** Opening Supplied material block **

(** C5 (code bug). When a single-line event arrives while a buffer is
    open, the scanner sends the new single-line event first and the flushed
    buffer after it, then returns to idle; on the lane CLIENT:CONNECT,7,2
    then HOLD:x the HOLD event is delivered before the buffered CONNECT
    event, against the flush-first order of the claim. *)
Theorem C5_single_line_then_flush :
  (forall st raw keyword body e f,
     splitEvent raw = (emSingleLine, keyword, body) ->
     (buf st <> [] \/ bufKW st <> "") ->
     upgradeEvent keyword body = Some e ->
     flushMultilineBuf st = Some f ->
     scanStep st raw = Some ([e; f], scanIdle)) /\
  eventScanner ["CLIENT:CONNECT,7,2"; "HOLD:x"]
  = Some [Deliver (EvHold {| hold_body := "x" |}); Deliver (EvClient connectEvent); CloseSink].
Proof.
  split; [| vm_compute; reflexivity].
  intros st raw keyword body e f Hsplit Hopen He Hf. unfold scanStep. rewrite Hsplit.
  cbn [String.eqb emSingleLine].
  rewrite He. cbn [mbind option_bind].
  replace (negb (Nat.eqb (length (buf st)) 0) || negb (String.eqb (bufKW st) "")) with true.
  - now rewrite Hf.
  - symmetry. apply orb_true_iff. destruct Hopen as [Hb | Hk].
    + left. destruct (buf st); [congruence | reflexivity].
    + right. apply negb_true_iff, String.eqb_neq. exact Hk.
Qed.

Lemma C5_witness :
  scanStep {| bufKW := clientEventKW; buf := ["CONNECT,7,2"] |} "HOLD:x"
  = Some ([EvHold {| hold_body := "x" |}; EvClient connectEvent], scanIdle).
Proof.
  apply (proj1 C5_single_line_then_flush) with (keyword := "HOLD") (body := "x").
  - reflexivity.
  - left. discriminate.
  - reflexivity.
  - vm_compute. reflexivity.
Defined.

(** C6 (confirmed). On every run of the scanner from its idle start, a
    multi-line line never meets a buffer open under a different keyword: the
    buffer is empty or has the line's keyword (only CLIENT lines are
    multi-line framed), and the line is appended to the buffer of its
    keyword, so it is buffered toward a multi-line event and nothing is
    dropped. The mismatch branch itself, in a state no run reaches, flushes
    the buffer and sends the new line at once, also dropping neither. *)
Theorem C6_keyword_mismatch :
  (forall lines es st raw em keyword body,
     scanLines scanIdle lines = Some (es, st) ->
     splitEvent raw = (em, keyword, body) -> em <> emSingleLine -> raw <> em ->
     (bufKW st = "" \/ bufKW st = keyword) /\
     scanStep st raw = Some ([], {| bufKW := keyword; buf := (buf st ++ [body])%list |})) /\
  (forall st raw em keyword body f e,
     splitEvent raw = (em, keyword, body) -> em <> emSingleLine -> raw <> em ->
     bufKW st <> "" -> bufKW st <> keyword ->
     flushMultilineBuf st = Some f -> upgradeEvent keyword body = Some e ->
     scanStep st raw = Some ([f; e], scanIdle)).
Proof.
  split.
  - intros lines es st raw em keyword body Hl Hs Hem Hraw.
    destruct (scanLines_inv scanIdle lines scan_inv_idle) as (es' & st' & Hl' & Hinv).
    rewrite Hl in Hl'. injection Hl' as <- <-.
    destruct (splitEvent_multiline raw em keyword body Hs Hem) as [_ ->].
    unfold scanStep. rewrite Hs.
    rewrite (proj2 (String.eqb_neq em emSingleLine) Hem).
    rewrite (proj2 (String.eqb_neq raw em) Hraw).
    destruct Hinv as [[Hk _] | [Hk _]].
    + split; [left; exact Hk |]. rewrite Hk. reflexivity.
    + split; [right; exact Hk |]. rewrite Hk. destruct st as [kw b]. cbn in Hk |- *.
      subst kw. reflexivity.
  - intros st raw em keyword body f e Hs Hem Hraw Hkw Hne Hf He.
    unfold scanStep. rewrite Hs.
    rewrite (proj2 (String.eqb_neq em emSingleLine) Hem).
    rewrite (proj2 (String.eqb_neq raw em) Hraw).
    rewrite (proj2 (String.eqb_neq (bufKW st) "") Hkw).
    rewrite (proj2 (String.eqb_neq (bufKW st) keyword) Hne). cbn [negb].
    rewrite Hf. cbn [mbind option_bind]. now rewrite He.
Qed.

Lemma C6_witness :
  ((bufKW {| bufKW := clientEventKW; buf := ["CONNECT,7,2"] |} = ""
    \/ bufKW {| bufKW := clientEventKW; buf := ["CONNECT,7,2"] |} = clientEventKW) /\
   scanStep {| bufKW := clientEventKW; buf := ["CONNECT,7,2"] |} "CLIENT:ENV,a=b"
   = Some ([], {| bufKW := clientEventKW;
                  buf := (buf {| bufKW := clientEventKW; buf := ["CONNECT,7,2"] |}
                          ++ ["ENV,a=b"])%list |})) /\
  scanStep {| bufKW := "FOO"; buf := ["x"] |} "CLIENT:ENV,a=b"
  = Some ([EvUnknown {| unknown_keyword := "FOO"; unknown_body := "x" |}; envUnknownEvent],
          scanIdle).
Proof.
  split.
  - apply (proj1 C6_keyword_mismatch) with (lines := ["CLIENT:CONNECT,7,2"]) (es := [])
      (em := emClient).
    + vm_compute. reflexivity.
    + reflexivity.
    + discriminate.
    + vm_compute. discriminate.
  - apply (proj2 C6_keyword_mismatch) with (em := emClient) (keyword := clientEventKW)
      (body := "ENV,a=b").
    + reflexivity.
    + discriminate.
    + vm_compute. discriminate.
    + discriminate.
    + discriminate.
    + vm_compute. reflexivity.
    + vm_compute. reflexivity.
Defined.




(** C8 (corrected). A line without the ':' separator yields a Malformed
    event whose Raw() is the whole line. Every line that starts with ':'
    also yields a Malformed event, but its Raw() is the line without that
    first ':'. These are the only two ways a raw line becomes Malformed. *)
Theorem C8_malformed_raw :
  (forall line, Index line eventSep = None ->
     eventOfLine line = Some (EvMalformed (NewMalformedEvent line))) /\
  (forall rest, eventOfLine (String ":" rest) = Some (EvMalformed (NewMalformedEvent rest))) /\
  (forall line e, eventOfLine line = Some (EvMalformed e) ->
     (Index line eventSep = None /\ MalformedEvent_Raw e = line) \/
     (exists rest, line = String ":" rest /\ MalformedEvent_Raw e = rest)).
Proof.
  split; [| split].
  - intros line Hi. unfold eventOfLine, splitEvent. rewrite Hi. reflexivity.
  - intros rest. unfold eventOfLine, splitEvent, Index, eventSep.
    replace (String.index 0 ":" (String ":" rest)) with (Some 0) by (destruct rest; reflexivity).
    unfold slice_to, slice_from. cbn [String.substring String.length Nat.sub Nat.add].
    rewrite Nat.sub_0_r, substring_0_length. reflexivity.
  - intros line e. unfold eventOfLine, splitEvent.
    destruct (Index line eventSep) as [i|] eqn:Hi.
    + set (kw := slice_to line i). set (body := slice_from line (i + 1)).
      destruct (_ && _); cbn beta iota; intros H;
        apply upgradeEvent_malformed in H as [Hkw0 ->]; right;
        (destruct i as [|i];
         [ destruct (index_colon_0 line Hi) as [rest ->]; exists rest; split; [reflexivity |];
           unfold body, slice_from, MalformedEvent_Raw; cbn;
           now rewrite Nat.sub_0_r, substring_0_length
         | unfold kw, slice_to in Hkw0; destruct line; [discriminate Hi | discriminate Hkw0] ]).
    + intros H. injection H as <-. left. split; reflexivity.
Qed.

Lemma C8_witness :
  eventOfLine "no separator here" = Some (EvMalformed (NewMalformedEvent "no separator here")) /\
  eventOfLine (String ":" "foo") = Some (EvMalformed (NewMalformedEvent "foo")) /\
  ((Index ":foo" eventSep = None /\ MalformedEvent_Raw (NewMalformedEvent "foo") = ":foo") \/
   (exists rest, ":foo" = String ":" rest /\ MalformedEvent_Raw (NewMalformedEvent "foo") = rest)).
Proof.
  split; [| split].
  - apply (proj1 C8_malformed_raw). reflexivity.
  - apply (proj1 (proj2 C8_malformed_raw)).
  - apply (proj2 (proj2 C8_malformed_raw)). reflexivity.
Defined.

(** C8 counterexample: the line ':foo' yields a Malformed event with
    Raw() = 'foo'. *)
Lemma C8_counterexample :
  eventOfLine ":foo" = Some (EvMalformed (NewMalformedEvent "foo")) /\
  MalformedEvent_Raw (NewMalformedEvent "foo") <> ":foo".
Proof. split; [reflexivity | discriminate]. Qed.

(** C9 (confirmed). 'BYTECOUNT:123,456' becomes ByteCount{in:123,
    out:456}. 'BYTECOUNT:1,2,3' is split into exactly two fields, '1' and
    '2,3'; it becomes an InvalidEvent whose origin ByteCount has BytesIn()
    = 1 and whose error is the ParseInt failure on '2,3'. *)
Theorem C9_bytecount_examples :
  eventOfLine "BYTECOUNT:123,456"
    = Some (EvByteCount {| bc_body := "123,456"; bc_bytesIn := 123; bc_bytesOut := 456 |}) /\
  stringsSplitNK "1,2,3" fieldSep 2 2 = ["1"; "2,3"] /\
  eventOfLine "BYTECOUNT:1,2,3"
    = Some (EvInvalid
              (Some (EvByteCount {| bc_body := "1,2,3"; bc_bytesIn := 1; bc_bytesOut := 0 |}))
              (Some (NumError "ParseInt" "2,3" ErrSyntax))).
Proof. split; [| split]; vm_compute; reflexivity. Qed.

(** C10 (confirmed). splitEvent frames a CLIENT line as multi-line exactly
    when its body starts with CONNECT, REAUTH, ESTABLISHED, DISCONNECT or
    ENV, and as single-line otherwise; a single-line line arriving at the
    idle scanner is sent at once as its upgraded event and the scanner stays
    idle, so it never enters the buffer. *)
Theorem C10_client_framing :
  (forall line em keyword body,
     splitEvent line = (em, keyword, body) -> keyword = clientEventKW ->
     (em = emClient <-> clientMultilinePrefix body = true) /\
     (em = emSingleLine <-> clientMultilinePrefix body = false)) /\
  (forall line keyword body e,
     splitEvent line = (emSingleLine, keyword, body) -> upgradeEvent keyword body = Some e ->
     scanStep scanIdle line = Some ([e], scanIdle)).
Proof.
  assert (Hne : emSingleLine <> emClient) by (intros Heq; vm_compute in Heq; discriminate Heq).
  split.
  - intros line em keyword body H Hkw. unfold splitEvent in H.
    destruct (Index line eventSep) as [i|].
    + destruct (String.eqb_spec (slice_to line i) clientEventKW) as [Hk | Hk];
        cbn [andb] in H.
      * change (HasPrefix (slice_from line (i + 1)) (ClientEventNotification_string CEConnect)
                || HasPrefix (slice_from line (i + 1)) (ClientEventNotification_string CEReauth)
                || HasPrefix (slice_from line (i + 1)) (ClientEventNotification_string CEEstablished)
                || HasPrefix (slice_from line (i + 1)) (ClientEventNotification_string CEDisconnect)
                || HasPrefix (slice_from line (i + 1)) clientEnvMarker)
          with (clientMultilinePrefix (slice_from line (i + 1))) in H.
        destruct (clientMultilinePrefix (slice_from line (i + 1))) eqn:Hp;
          injection H as <- <- <-; rewrite Hp.
        -- split; split; intros; congruence.
        -- split; split; intros; congruence.
      * injection H as _ <- _. contradiction.
    + injection H as _ <- _. discriminate Hkw.
  - intros line keyword body e Hs He. unfold scanStep. rewrite Hs.
    cbn [String.eqb emSingleLine]. rewrite He. reflexivity.
Qed.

** Closing Supplied material block **

### Directions:
As the answer, set down only the lines from the data above between the one holding "multi-line framed), and" and the one holding "the buffer and", inclusive, exactly as they read.

### Exercise response:
    multi-line framed), and the line is appended to the buffer of its
    keyword, so it is buffered toward a multi-line event and nothing is
    dropped. The mismatch branch itself, in a state no run reaches, flushes
    the buffer and sends the new line at once, also dropping neither. *)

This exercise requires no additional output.